PROBLEM REQUIREMENTS: Could you show all lines in the entries below that contain the string "jsval"?

•••

(** The rule decides the proposition of the storage the samples are
    compared in. *)
Lemma sampling_verify_spec tolerance U fm (a b : PixelValue) :
  sampling_verify tolerance U fm a b = true
  <-> if isFloat U then tolerance_equal tolerance a b else exactly_equal a b.
Proof.
  unfold sampling_verify. destruct (isFloat U).
  - apply sampling_verify_float.
  - apply sampling_verify_integer.
Qed.

(** C5. Verification driver, with the comparison rule of the
    specification: verification of a chain passes exactly when, for every
    level [L] and every index [i] below the width of [L], the sample the
    device returns at level [L] and normalised coordinate
    [(i + offsetX) * px], [px = 1 / width(L)], agrees with the value the
    reference computes for the same coordinate in texel units,
    [i + offsetX], and the width of [L].  Under a normalised read the two
    are compared in the float vector type, against the reference on the
    level's data converted by [getNormalizedFloatType], and must agree
    within the tolerance in every channel; read as stored, float texels
    must agree within the tolerance and integer texels must be equal. *)
Theorem verification_compares_every_texel (tolerance : float)
    (tex1DLod : hipTextureObject_t -> float -> float -> PixelValue)
    (getExpectedValue : texelType -> hipTextureAddressMode -> hipTextureFilterMode ->
                        Z -> float -> list PixelValue -> PixelValue)
    (getNormalizedFloatType : texelType -> PixelValue -> PixelValue)
    T rm fm am texMipmap offsetX chain :
  chain_in_range chain = true ->
  verify_levels tex1DLod getExpectedValue (sampling_verify tolerance)
    getNormalizedFloatType T rm fm am texMipmap offsetX 0 chain = Done ()
  <-> forall (L : nat) d i, chain !! L = Some d -> 0 <= i < ext_width (e d) ->
        let observed :=
          tex1DLod texMipmap
            (f32_mul (f32_add (f32_of_Z i) offsetX) (px (ext_width (e d))))
            (f32_of_Z (Z.of_nat L)) in
        let coord := f32_add (f32_of_Z i) offsetX in
        match rm with
        | hipReadModeNormalizedFloat =>
            tolerance_equal tolerance observed
              (getExpectedValue (mk_T Float (lanes T)) am fm (ext_width (e d)) coord
                 (getNormalizedFloatType T
                    <$> take (Z.to_nat (ext_width (e d))) (data d)))
        | hipReadModeElementType =>
            if isFloat T
            then tolerance_equal tolerance observed
                   (getExpectedValue T am fm (ext_width (e d)) coord (data d))
            else exactly_equal observed
                   (getExpectedValue T am fm (ext_width (e d)) coord (data d))
        end.
Proof.
  intros Hchain.
  rewrite (verify_levels_passes tex1DLod getExpectedValue (sampling_verify tolerance)
             getNormalizedFloatType T rm fm am texMipmap offsetX chain Hchain).
  split; intros H L d i HL Hi; specialize (H L d i HL Hi).
  - unfold level_matches, matches, observed, expected in H.
    apply sampling_verify_spec in H. cbv zeta.
    destruct rm; simpl in H; exact H.
  - unfold level_matches, matches, observed, expected.
    apply sampling_verify_spec. cbv zeta in H.
    destruct rm; simpl; exact H.
Qed.
Fixpoint rollJobs (locationFactor : jsval) (entries : list (string * JobType))
  : M (list AvailableJob) :=
  match entries with
  | [] => ret []
  | (jobTitle, jobDetails) :: rest =>
      education <- skill "education" ;;
      experience <- skill "experience" ;;
      let educationMet := ge education (Num (eduReq jobDetails)) in
      let experienceMet := ge experience (Num (expReq jobDetails)) in
      r <- Math_random ;;
      let chance := mul r locationFactor in
      let qualifiedBonus :=
        if educationMet && experienceMet then Num (dec 3 10) else Num (int 0) in
      networking <- skill "networking" ;;
      let networkingBonus := mul networking (Num (dec 5 100)) in
      if gt (add (add chance qualifiedBonus) networkingBonus) (Num (dec 5 10)) then
        adjusted <- calculateSalary (Num (baseSalary jobDetails)) ;;
        others <- rollJobs locationFactor rest ;;
        ret ({| offer_title := jobTitle; offer_details := jobDetails;
                adjustedSalary := adjusted |} :: others)
      else rollJobs locationFactor rest
  end.

Definition getAvailableJobs : M (list AvailableJob) :=
  l <- gets (fun e => location (player e)) ;;
  locationFactor <- field jobOpportunities (lookup locations (property_key l)) ;;
  availableJobs <- rollJobs locationFactor jobTypes ;;
  triggerEvent "jobsAvailable" (JobsAvailable availableJobs) ;;
  ret availableJobs.

Definition acceptJob (jobTitle : string) : M bool :=
  match find (fun '(title, _) => String.eqb title jobTitle) jobTypes with
  | None => ret false
  | Some (title, details) =>
      newSalary <- calculateSalary (Num (baseSalary details)) ;;
      let newJob := {| title := title; job_salary := newSalary;
                       monthsWorked := Num (int 0) |} in
      modify (with_player (set_job (Some newJob))) ;;
      modify (with_player (fun p => set_finance (set_salary newSalary (finance p)) p)) ;;
      addToHistory (GotJob title newSalary) ;;
      triggerEvent "jobAccepted" (JobAccepted newJob) ;;
      ret true
  end.

Definition set_finance_salary (v : jsval) : M unit :=
  modify (with_player (fun p => set_finance (set_salary v (finance p)) p)).

Definition set_finance_savings (v : jsval) : M unit :=
  modify (with_player (fun p => set_finance (set_savings v (finance p)) p)).

(** An assignment to a field of the object [player.job] refers to. *)
Definition update_job (f : Job -> Job) : M unit :=
  modify (with_player (fun p => set_job (option_map f (job p)) p)).

Definition tryForRaise : M jsval :=
  j <- gets (fun e => job (player e)) ;;
  match j with
  | None => throw TypeError
  | Some current =>
      let chance := Num (dec 5 100) in
      let chance := add chance (mul (monthsWorked current) (Num (dec 2 1000))) in
      experience <- skill "experience" ;;
      let chance := add chance (mul experience (Num (dec 1 100))) in
      networking <- skill "networking" ;;
      let chance := add chance (mul networking (Num (dec 1 100))) in
      r <- Math_random ;;
      if lt r chance then
        r' <- Math_random ;;
        let raisePercent := add (Num (dec 3 100)) (mul r' (Num (dec 5 100))) in
        oldSalary <- gets (fun e => salary (finance (player e))) ;;
        let newSalary := Math_round (mul oldSalary (add (Num (int 1)) raisePercent)) in
        set_finance_salary newSalary ;;
        update_job (set_job_salary newSalary) ;;
        let raiseAmount := sub newSalary oldSalary in
        addToHistory (GotRaise raiseAmount (mul raisePercent (Num (int 100)))) ;;
        triggerEvent "gotRaise" (Raise oldSalary newSalary raisePercent) ;;
        ret raiseAmount
      else ret (Num (int 0))
  end.

(** *** Time and money *)

Definition event_cost (event : RandomEvent) (p : Player) : jsval :=
  match cost event with
  | Computed f => f p
  | Amount v => v
  end.

(** The loop of [processRandomEvent] over the events still to try. *)
Fixpoint scanEvents (events : list RandomEvent) : M unit :=
  match events with
  | [] => ret tt
  | event :: rest =>
      r <- Math_random ;;
      if lt r (Num (probability event)) then
        p <- gets player ;;
        let c := event_cost event p in
        set_finance_savings (sub (savings (finance p)) c) ;;
        addToHistory
          (RandomEventHappened (name event) (description event)
             (lt c (Num (int 0))) (Math_abs c)) ;;
        triggerEvent "randomEvent"
          (RandomEventFired (name event) (description event) c)
      else scanEvents rest
  end.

•••

ANSWER SECTION:
Fixpoint rollJobs (locationFactor : jsval) (entries : list (string * JobType))
Definition set_finance_salary (v : jsval) : M unit :=
Definition set_finance_savings (v : jsval) : M unit :=
Definition tryForRaise : M jsval :=
Definition event_cost (event : RandomEvent) (p : Player) : jsval :=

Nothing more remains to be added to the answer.